Jimmy Fallon Should Ignore Jay Leno’s Tonight Show Advice
Wilstein: Jimmy Fallon Should Ignore Jay Leno's Tonight Show Advice
Tonight’s the night. For the second time in five years, Jay Leno will host his final episode of NBC’s The Tonight Show, leaving the iconic late night show in the more-than-capable hands of Jimmy Fallon. Over the last few weeks, Fallon has been revealing bit by bit what his version of The Tonight Show will look like, including the advice he plans on taking from Leno. But maybe that’s not the best idea.
Yes, Leno is essentially being forced out of the Tonight Show chair while he’s still at the top of the late night ratings heap.

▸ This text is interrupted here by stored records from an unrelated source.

(** * Human pose estimation: the training script [train.py]

    A shallow embedding of [fluid/PaddleCV/human_pose_estimation/train.py]:
    the learning-rate schedule built by [optimizer_setting], the dataset
    dispatch and the epoch/batch loop of [train], the grid composed by
    [save_batch_heatmaps] and the heatmap decoder [get_max_preds].

    Conventions.
    - A numpy array is its shape together with its row-major buffer.
    - A float32 heatmap score or pixel, and a float64 scalar such as the
      learning rate, is an IEEE value: NaN, an infinity, or a finite number
      given by its exact rational value.  There is one zero.
    - Every float operation rounds explicitly, to float32 or to float64 as
      numpy and Python do, and overflows to an infinity where the result can
      be out of range.  The float32 coordinates computed by [get_max_preds]
      and the 8-bit images are finite and kept as rationals.
    - Python exceptions are a result type; calls into PaddlePaddle and the
      file system are events of a trace, and OpenCV is a parameter. *)

From Stdlib Require Import ZArith QArith Qround Qabs String Lia.
From stdpp Require Import base list strings gmap pretty.

Local Open Scope Z_scope.

(** ** Exceptions *)

Inductive exn : Type :=
| ValueError (msg : string)
| AssertionError (msg : string)
| ZeroDivisionError (msg : string)
| OverflowError (msg : string)
| IndexError (msg : string)
| Cv2Error (msg : string).

Inductive result (A : Type) : Type :=
| Ok (a : A)
| Raise (e : exn).
Arguments Ok {A} a.
Arguments Raise {A} e.
(** Events of the hook draft by origin. *)
Definition is_abort {T} (ev : Hook.Event T) : bool :=
  match ev with
  | Hook.Abort _ => true
  | _ => false
  end.

Definition hook_from_producer {T} (ev : Hook.Event T) : bool :=
  match ev with
  | Hook.Producer _ => true
  | _ => false
  end.

(** Listener registrations through the [abortSignal] getter, which
    part_000 does not have. *)
Definition listens {T} (ev : Controller.Event T) : bool :=
  match ev with
  | Controller.Listen _ => true
  | _ => false
  end.





(** * Properties *)

(** ** The platform: a settled promise is never overwritten *)
Section PlatformFacts.
Context {T : Type}.
Implicit Types (e : Env T) (p : Promise T).

Lemma resolve_settled v p : p <> Pending -> resolve v p = p.
Proof. destruct p; simpl; congruence. Qed.

Lemma reject_settled r p : p <> Pending -> reject r p = p.
Proof. destruct p; simpl; congruence. Qed.

Lemma exec_stmt_settled c e :
  promise e <> Pending -> promise (fst (exec_stmt c e)) = promise e.
Proof.
  intros H; destruct c; simpl; auto using resolve_settled, reject_settled.
Qed.

Lemma exec_block_settled body : forall e,
  promise e <> Pending -> promise (fst (exec_block body e)) = promise e.
Proof.
  induction body as [|c rest IH]; intros e H; simpl; [reflexivity|].
  pose proof (exec_stmt_settled c e H) as Hc.
  destruct (exec_stmt c e) as [e' [x|]]; simpl in *; [exact Hc|].
  rewrite IH; congruence.
Qed.
(** * smart-credit-script: the report normaliser [normalize_report] of main.py

    A shallow embedding of [normalize_report] (main.py, lines 52-728) with its
    two local helpers [safe_number] and [safe_string], followed by the
    properties of the natural-language specification that concern it.

    Conventions of the embedding.
    - A Python value that can occur in a decoded JSON document is a [json].
      Python's [None] is [JNull]; a [dict] is an association list in insertion
      order with pairwise distinct keys, read by [dict_get] (first binding).
    - A Python [str] is a [string]; a character is a code point below 256.
    - An exception is a value of [exn]; code that can raise returns a
      [result].  A [try] block is the [match] on that result.
    - [print] appends a [warning] to the log the function returns.
    - The builtins that are not part of the repository ([float], [repr] of a
      float, [json.loads], [datetime.strptime]/[strftime]) are the fields of
      the classes [PyFloat] and [PyRuntime]; every theorem holds for every
      implementation of them. *)

From Stdlib Require Import String Ascii List ZArith Bool Lia DecimalString.
From Stdlib Require Import Floats.SpecFloat.
Import ListNotations.
Local Open Scope list_scope.
Local Open Scope string_scope.

(** ** Python floats *)

Class PyFloat : Type := {
  pyfloat : Type;
  (** [float(n)] for an [int]; [None] is [OverflowError]. *)
  float_of_int : Z -> option pyfloat;
  (** [float(s)] for a [str]; [None] is [ValueError]. *)
  float_of_str : string -> option pyfloat;
  (** [bool(x)]. *)
  float_nonzero : pyfloat -> bool;
  (** [str(x)], which is [repr(x)]. *)
  float_repr : pyfloat -> string;
  (** [x == y] on two floats, and on a float and an int. *)
  float_eqb : pyfloat -> pyfloat -> bool;
  float_eq_int : pyfloat -> Z -> bool
}.

(** ** JSON-shaped Python values *)

Section Values.
Context {FL : PyFloat}.

#[local] Set Warnings "-register-all".

Inductive json : Type :=
| JNull
| JBool (b : bool)
| JInt (z : Z)
| JFloat (f : pyfloat)
| JStr (s : string)
| JArr (l : list json)
| JObj (d : list (string * json)).

Definition dict : Type := list (string * json).

(** What [json.loads] does with a [str]: it returns the document, or raises
    [json.JSONDecodeError] on a text that is not JSON, a plain [ValueError] on
    an integer literal over the digit limit of [int] (4300 digits), or
    [RecursionError] on a nesting too deep. *)
Inductive loaded : Type :=
| Document (doc : json)
| NotJson
| TooManyDigits
| TooDeep.

End Values.

(** ** The rest of the Python runtime *)

Class PyRuntime {FL : PyFloat} : Type := {
  (** [json.loads(s)] for a [str]. *)
  json_loads : string -> loaded;
  (** [datetime.strptime(s, "%Y-%m-%d").strftime("%b %d, %Y")] for a [str];
      [None] is the [ValueError] of [strptime]. *)
  strptime_strftime : string -> option string
}.

(** ** Exceptions and results *)

Inductive exn : Type :=
| AttributeError
| TypeError
| ValueError
| JSONDecodeError
| OverflowError
| KeyError
| IndexError
| RecursionError.

Inductive result (A : Type) : Type :=
| Ok (a : A)
| Raise (e : exn).
Arguments Ok {A} a.
Arguments Raise {A} e.

Definition bind {A B : Type} (r : result A) (k : A -> result B) : result B :=
  match r with
  | Ok a => k a
  | Raise e => Raise e
  end.

Notation "x <- r ;; k" := (bind r (fun x => k))
  (at level 61, r at next level, k at level 200).
Notation "' p <- r ;; k" := (bind r (fun x => let 'p := x in k))
  (at level 61, p pattern, r at next level, k at level 200).

(** [for x in l: acc = step x acc], where the body can raise. *)
Fixpoint foldM {A S : Type} (step : A -> S -> result S) (l : list A) (s : S)
  : result S :=
  match l with
  | [] => Ok s
  | x :: l' => s' <- step x s ;; foldM step l' s'
  end.

(** A loop inside a [try] whose handler keeps what was written before the
    exception: a step yields the state it reached and the exception it raised,
    if any; the loop stops at the first exception. *)
Fixpoint fold_try {A S : Type} (step : A -> S -> S * option exn) (l : list A) (s : S)
  : S * option exn :=
  match l with
  | [] => (s, None)
  | x :: l' =>
      match step x s with
      | (s', None) => fold_try step l' s'
      | (s', Some e) => (s', Some e)
      end
  end.

(** A step that writes only when it ends normally. *)
Definition attempt {S : Type} (r : result S) (s : S) : S * option exn :=
  match r with
  | Ok s' => (s', None)
  | Raise e => (s, Some e)
  end.

(** ** Strings *)

Definition chars (s : string) : list ascii := list_ascii_of_string s.
Definition of_chars (l : list ascii) : string := string_of_list_ascii l.

Definition code (c : ascii) : nat := nat_of_ascii c.

(** [c.isspace()] on the code points below 256. *)
Definition is_space (c : ascii) : bool :=
  let n := code c in
  ((9 <=? n) && (n <=? 13) || (28 <=? n) && (n <=? 32)
   || (n =? 133) || (n =? 160))%nat.

Fixpoint drop_while (p : ascii -> bool) (l : list ascii) : list ascii :=
  match l with
  | [] => []
  | c :: l' => if p c then drop_while p l' else l
  end.

Definition strip_with (p : ascii -> bool) (s : string) : string :=
  of_chars (rev (drop_while p (rev (drop_while p (chars s))))).

(** [s.strip()] *)
Definition strip (s : string) : string := strip_with is_space s.

(** [s.strip(', ')] *)
Definition strip_comma_space (s : string) : string :=
  strip_with (fun c => Ascii.eqb c "," || Ascii.eqb c " ")%char s.

Definition nonempty (s : string) : bool :=
  match s with
  | EmptyString => false
  | String _ _ => true
  end.

Fixpoint is_prefix (p s : string) : bool :=
  match p, s with
  | EmptyString, _ => true
  | String a p', String b s' => Ascii.eqb a b && is_prefix p' s'
  | String _ _, EmptyString => false
  end.

(** [needle in s] on two strings. *)
Fixpoint substring_in (needle s : string) : bool :=
  is_prefix needle s ||
  match s with
  | EmptyString => false
  | String _ s' => substring_in needle s'
  end.

(** [sep.join(parts)] on strings. *)
Fixpoint join (sep : string) (parts : list string) : string :=
  match parts with
  | [] => ""
  | [p] => p
  | p :: rest => p ++ sep ++ join sep rest
  end.

(** [str(n)] for an [int]. *)
Definition string_of_Z (z : Z) : string := NilZero.string_of_int (Z.to_int z).

Definition hex_digit (n : nat) : ascii :=
  ascii_of_nat (if (n <? 10)%nat then 48 + n else 87 + n).

(** [repr(s)] for a [str]: the quote is the double quote when [s] has a single
    quote and no double quote, the single quote otherwise; backslash, the
    quote, tab, newline and carriage return are escaped, and so is every
    non-printable code point, as [\xhh]. *)
Definition printable (c : ascii) : bool :=
  let n := code c in
  ((32 <=? n) && (n <? 127) || (161 <=? n) && negb (n =? 173))%nat.

Definition has_char (c : ascii) (s : string) : bool :=
  existsb (Ascii.eqb c) (chars s).

Definition double_quote : ascii := ascii_of_nat 34.

Definition repr_quote (s : string) : ascii :=
  if has_char "'"%char s && negb (has_char double_quote s)
  then double_quote else "'"%char.

Definition repr_char (q c : ascii) : list ascii :=
  let n := code c in
  if Ascii.eqb c q || Ascii.eqb c "\"%char then ["\"%char; c]
  else if (n =? 9)%nat then ["\"%char; "t"%char]
  else if (n =? 10)%nat then ["\"%char; "n"%char]
  else if (n =? 13)%nat then ["\"%char; "r"%char]
  else if printable c then [c]
  else ["\"%char; "x"%char; hex_digit (n / 16); hex_digit (n mod 16)].

Definition repr_str (s : string) : string :=
  let q := repr_quote s in
  of_chars (q :: flat_map (repr_char q) (chars s) ++ [q])%list.

(** ** Python operations on JSON-shaped values *)

Section Python.
Context {FL : PyFloat} {RT : PyRuntime}.

(** [bool(v)] *)
Definition truthy (v : json) : bool :=
  match v with
  | JNull => false
  | JBool b => b
  | JInt z => negb (Z.eqb z 0)
  | JFloat f => float_nonzero f
  | JStr s => nonempty s
  | JArr l => match l with [] => false | _ => true end
  | JObj d => match d with [] => false | _ => true end
  end.
Definition updateEmotionalIntelligence (agentId : string)
    (emotion : option Emotion.t) (outcome : option Outcome.t) : M unit :=
  let* em := object emotion in
  let* out := object outcome in
  let emotionalData :=
    {| SharedMemory.detected := Emotion.detected em;
       SharedMemory.response := Emotion.response em;
       SharedMemory.effectiveness := Outcome.effectiveness out;
       SharedMemory.customerFeedback := Outcome.feedback out |} in
  let* _ := modify (fun st =>
    with_sharedMemory (SharedMemory.updateEmotionalMatrix (sharedMemory st) emotionalData) st) in
  call (Call.broadcastEmotionalLearning emotionalData).

Definition enhanceCollaborationPatterns (data : Report.t) : M unit :=
  let collaboration :=
    {| Collaboration.agents := Report.agents data;
       Collaboration.task := Report.task data;
       Collaboration.coordination := Report.coordination data;
       Collaboration.outcome := Report.outcome data |} in
  let teamEffectiveness := analyzeTeamDynamics h collaboration in
  if gt teamEffectiveness (85 # 100)
  then call (Call.updateTeamFormations (Collaboration.agents collaboration)
                                       (Collaboration.task collaboration))
  else ret tt.

(** The agents [broadcastLearning] sends to, in the order of the
    [forEach]. *)
Definition recipients (sourceAgent : string) (a : list (string * ReadyState)) : list string :=
  map fst (filter (fun e => e.1 <> sourceAgent /\ e.2 = OPEN) a).

Definition broadcastLearning (now : Z) (sourceAgent : string) (learning : json) : M unit :=
  let message :=
    {| Learning.type := "COLLECTIVE_LEARNING";
       Learning.source := sourceAgent;
       Learning.learning := learning;
       Learning.timestamp := now |} in
  modify (fun st =>
    with_sent (sent st ++ map (fun agentId => (agentId, message))
                              (recipients sourceAgent (agents st))) st).

(** [now] is the clock read by the handler, [now'] the clock read by
    [broadcastLearning].  [data] is [None] when the parsed value is
    [null], whose destructuring throws. *)
Definition processAgentCommunication (now now' : Z) (agentId : string)
    (data : option Report.t) : M unit :=
  let* d := object data in
  let type := Report.type d in
  let* _ :=
    (if decide (type = Some "CUSTOMER_INTERACTION"%string) then
       learnFromCustomerInteraction now agentId (Report.context d) (Report.outcome d)
     else if decide (type = Some "CRISIS_HANDLED"%string) then
       learnCrisisManagement agentId (Report.context d) (Report.outcome d)
     else if decide (type = Some "SUCCESS_PATTERN"%string) then
       recordSuccessPattern now agentId (Report.context d) (Report.outcome d)
     else if decide (type = Some "EMOTIONAL_READ"%string) then
       updateEmotionalIntelligence agentId (Report.emotion d) (Report.outcome d)
     else if decide (type = Some "COLLABORATIVE_SOLUTION"%string) then
       enhanceCollaborationPatterns d
     else ret tt) in
  broadcastLearning now' agentId (Report.learning d).

(** What [JSON.parse] makes of a frame received on a socket: it throws
    on text that is not JSON, and yields [null] or a value whose
    properties are read. *)
Inductive Frame : Type :=
| NotJSON
| ParsedNull
| Parsed (data : Report.t).

(** The ['message'] listener installed for [agentId]. *)
Definition onMessage (now now' : Z) (agentId : string) (frame : Frame) : M unit :=
  match frame with
  | NotJSON => throw SyntaxError
  | ParsedNull => processAgentCommunication now now' agentId None
  | Parsed d => processAgentCommunication now now' agentId (Some d)
  end.

(** The ['connection'] listener: [ws] is the new socket, [req] the
    upgrade request. *)
Definition onConnection (ws : ReadyState) (req : json) : M string :=
  let agentId := extractAgentId h req in
  let* _ := modify (fun st => with_agents (map_set agentId ws (agents st)) st) in
  let* _ := call (Call.syncAgentKnowledge agentId) in
  ret agentId.

End Methods.

(** The objects the handler of a report dereferences are there:
    [context] and [outcome] for a customer interaction and for a handled
    crisis, [context] for a success pattern, [emotion] and [outcome] for
    an emotional read; the other reports have no object read this way. *)
Definition readable (d : Report.t) : bool :=
  if decide (Report.type d = Some "CUSTOMER_INTERACTION"%string) then
    bool_decide (is_Some (Report.context d)) && bool_decide (is_Some (Report.outcome d))
  else if decide (Report.type d = Some "CRISIS_HANDLED"%string) then
    bool_decide (is_Some (Report.context d)) && bool_decide (is_Some (Report.outcome d))
  else if decide (Report.type d = Some "SUCCESS_PATTERN"%string) then
    bool_decide (is_Some (Report.context d))
  else if decide (Report.type d = Some "EMOTIONAL_READ"%string) then
    bool_decide (is_Some (Report.emotion d)) && bool_decide (is_Some (Report.outcome d))
  else true.

(** The coordinator after a method has run, whether it completed or
    threw. *)
Definition exec {A : Type} (m : M A) (st : t) : t := (m st).1.

(** Unfolds the method combinators. *)
Ltac run_method :=
  unfold exec, bind, object, ret, throw, modify, call, get in *; simpl in *.

(** A method that neither connects an agent nor sends on a socket. *)
Definition quiet (m : M unit) : Prop :=
  forall st, agents (m st).1 = agents st /\ sent (m st).1 = sent st.

(** The message [broadcastLearning] builds. *)
Definition learning_message (now : Z) (sourceAgent : string) (learning : json) : Learning.t :=
  {| Learning.type := "COLLECTIVE_LEARNING";
     Learning.source := sourceAgent;
     Learning.learning := learning;
     Learning.timestamp := now |}.

(** A run of [CrisisHandled] reports, oldest first. *)
Definition learn_crises (h : Helpers) (st : t) (rs : list (string * Context.t * Outcome.t)) : t :=
  fold_left (fun s r => exec (learnCrisisManagement h r.1.1 (Some r.1.2) (Some r.2)) s) rs st.

(** A run of [SuccessPattern] reports, oldest first, each with the clock
    at its arrival and the agent that sent it. *)
Definition record_successes (h : Helpers) (st : t)
    (rs : list (Z * string * Context.t * option Outcome.t)) : t :=
  fold_left (fun s r => exec (recordSuccessPattern h r.1.1.1 r.1.1.2 (Some r.1.2) r.2) s) rs st.

(** The crises of a run that [calculateEffectiveness] rates above 0.7
    and that are of type [k], oldest first. *)
Definition qualifying (h : Helpers) (k : option string)
    (rs : list (string * Context.t * Outcome.t)) : list Crisis.t :=
  filter (fun c => Crisis.type c = k /\ gt (calculateEffectiveness h c) (7 # 10) = true)
         (map (fun r => crisis_of r.1.2 r.2) rs).

(** The number of reports of a run whose action is [a]. *)
Definition action_count (a : option string)
    (rs : list (Z * string * Context.t * option Outcome.t)) : nat :=
  length (filter (fun r => Context.action r.1.2 = a) rs).

(** The patterns handed to [findSimilarPatterns] so far. *)
Definition seen_patterns (cs : list Call.t) : list Pattern.t :=
  omap (fun c => match c with Call.findSimilarPatterns p => Some p | _ => None end) cs.

(** Modelled from the spec: [findSimilarPatterns] is called by
    [recordSuccessPattern] and defined nowhere in the repository.
    Section 4.4 of the specification calls two reports similar when they
    share the same [action] value, conditions not being compared, and
    counts the report at hand among them ("exceeds 3, i.e. >= 4 total").
    The earlier reports are the arguments of the earlier calls. *)
Definition findSimilarPatterns_spec (st : t) (p : Pattern.t) : list Pattern.t :=
  filter (fun q => Pattern.action q = Pattern.action p) (seen_patterns (calls st) ++ [p]).

(** Modelled from the spec: [calculateEffectiveness] is called by
    [learnCrisisManagement] and defined nowhere in the repository.
    Section 4.3 of the specification asks for a deterministic function
    gated by [resolved] (an unresolved crisis never qualifies),
    decreasing in [duration] and increasing in [severity]; this one is
    the severity scaled by [60 / (60 + duration)]. *)
Definition calculateEffectiveness_spec (c : Crisis.t) : Q :=
  match Crisis.resolution c, Crisis.severity c, Crisis.timeToResolve c with
  | Some true, Some s, Some d => s * (60 / (60 + d))
  | _, _, _ => 0
  end.

(** Modelled from the spec: [extractAgentId] and [analyzeTeamDynamics]
    are defined nowhere in the repository.  The agent id is an opaque
    string taken from the connection request (section 4.1); the team
    effectiveness is a monotonic function of the reported success
    (section 4.6), here the reported satisfaction. *)
Definition helpers_spec : Helpers :=
  {| extractAgentId := fun req => match req with JStr s => s | _ => ""%string end;
     calculateEffectiveness := calculateEffectiveness_spec;
     findSimilarPatterns := findSimilarPatterns_spec;
     analyzeTeamDynamics := fun c =>
       default 0 (Collaboration.outcome c ≫= Outcome.satisfaction) |}.

(** *** Sample data *)

Definition no_context : Context.t :=
  {| Context.situation := None; Context.mood := JUndefined; Context.approach := JUndefined;
     Context.crisisType := None; Context.severity := None; Context.actions := JUndefined;
     Context.agentsInvolved := JUndefined; Context.action := None;
     Context.conditions := JUndefined |}.

Definition no_outcome : Outcome.t :=
  {| Outcome.satisfaction := None; Outcome.resolved := None; Outcome.duration := None;
     Outcome.effectiveness := None; Outcome.feedback := JUndefined |}.

(** A message of the given type carrying the given objects. *)
Definition report (type : string) (context : option Context.t) (outcome : option Outcome.t) : Report.t :=
  {| Report.type := Some type; Report.context := context; Report.outcome := outcome;
     Report.emotion := None; Report.learning := JStr type;
     Report.agents := JUndefined; Report.task := JUndefined; Report.coordination := JUndefined |}.

(** A resolved crisis of the given type, severity and duration. *)
Definition crisis_context (crisisType : string) (severity : Q) : Context.t :=
  {| Context.situation := None; Context.mood := JUndefined; Context.approach := JUndefined;
     Context.crisisType := Some crisisType; Context.severity := Some severity;
     Context.actions := JArr [JStr "evacuate"]; Context.agentsInvolved := JArr [JStr "marcus"];
     Context.action := None; Context.conditions := JUndefined |}.

Definition resolved_in (duration : Q) : Outcome.t :=
  {| Outcome.satisfaction := None; Outcome.resolved := Some true; Outcome.duration := Some duration;
     Outcome.effectiveness := None; Outcome.feedback := JUndefined |}.

(** A success report for the given action. *)
Definition success_context (action : string) : Context.t :=
  {| Context.situation := None; Context.mood := JUndefined; Context.approach := JUndefined;
     Context.crisisType := None; Context.severity := None; Context.actions := JUndefined;
     Context.agentsInvolved := JUndefined; Context.action := Some action;
     Context.conditions := JObj [("mood"%string, JStr "happy")] |}.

But while he continues to dominate the total viewers rankings, he has seen serious dips in the younger demographic, especially after Jimmy Kimmel made the move to 11:35pm.
On the one hand, Fallon must be eager to emulate Leno in any way he can in order to retain the audience that has been loyally tuning into NBC at that hour every night for the last 22 years. But on the other hand, he clearly wants to maintain the sensibility that has endeared his show to the younger audience that advertisers covet.
By moving The Tonight Show back to New York from Los Angeles and keeping Lorne Michaels as his executive producer and The Roots as his house band, Fallon has already sent a message that he plans to make it his own and embrace what has made Late Night so special. When Conan O’Brien took over from Leno for his short-lived stint in 2009, he packed up and moved to LA without Michaels, a decision that only hurt his chances at success.
But at a recent industry event, Fallon revealed the major piece of advice he received from Leno about his new gig: Make your monologue longer. “People are busy, work hard, they may have missed the news, so you have to give them a complete view of the news,” Leno apparently told Fallon.
The new host expanded on this story when he sat down for an interview with comedian David Steinberg on Showtime’s Inside Comedy this week. He explained that when he was just starting on Late Night, Leno had his 10pm show on NBC, followed by Conan’s Tonight Show at 11:30 and then finally his show at 12:30.
“So it’s three talk show hosts doing the same monologues basically,” Fallon said. “It was so hard to write bits, so we had to be creative and think of other things that we could do that the other shows couldn’t.” That’s how he came up with ideas like playing Willow Smith’s “Whip My Hair” as Neil Young with a 70s era Bruce Springsteen backing him up. In other words, one of the most unique and entertaining moments that late night had seen in years.
Later in the interview, Fallon told Steinberg about his decision to expand his monologue, which currently runs about four minutes to more like 8-10 minutes, based on the advice he received from Leno. “That’s doubling my time,” he said. “My writers are freaking out, like, ‘what do you mean, do we have to write double the jokes?'”
If “history repeats itself,” Fallon said, in a nod to the Conan fiasco, he could “end up on some cable network in three months, hosting some other show.”
Watch both clips below, via Showtime:
The monologue may be a central part of what makes Leno’s Tonight Show what it is, but it has nothing to do with what makes Fallon’s show succeed. Having to follow Leno and Conan in those early years forced to come up with ideas that are so much more creative, so much more forward-looking, that he could have ditched the monologue altogether and no one would have even noticed.
When Fallon wasn’t doing musical parodies, he was taking a page from his former home at SNL and doing “cold open” political sketches that were so much better — and so much more likely to go viral — than anything he could have said with a monologue.
If Fallon is going to be the late night host for the future that NBC hopes he can be, he needs to be doing more of the type of comedy that lives on into the next day, getting passed around feverishly on Facebook and YouTube and turned into GIFs on Tumblr. He may be growing up by taking on the Tonight Show, but that doesn’t mean he needs to grow out of what his fans love so much about him.
Leno may come from a world in which people “miss the news” and need a late night monologue to catch up, but Fallon comes from one in which people already looked at more news than they can handle on the internet and their phones all day long. By the time 11:30 rolls around, they want something more. And that’s what Fallon should be giving them.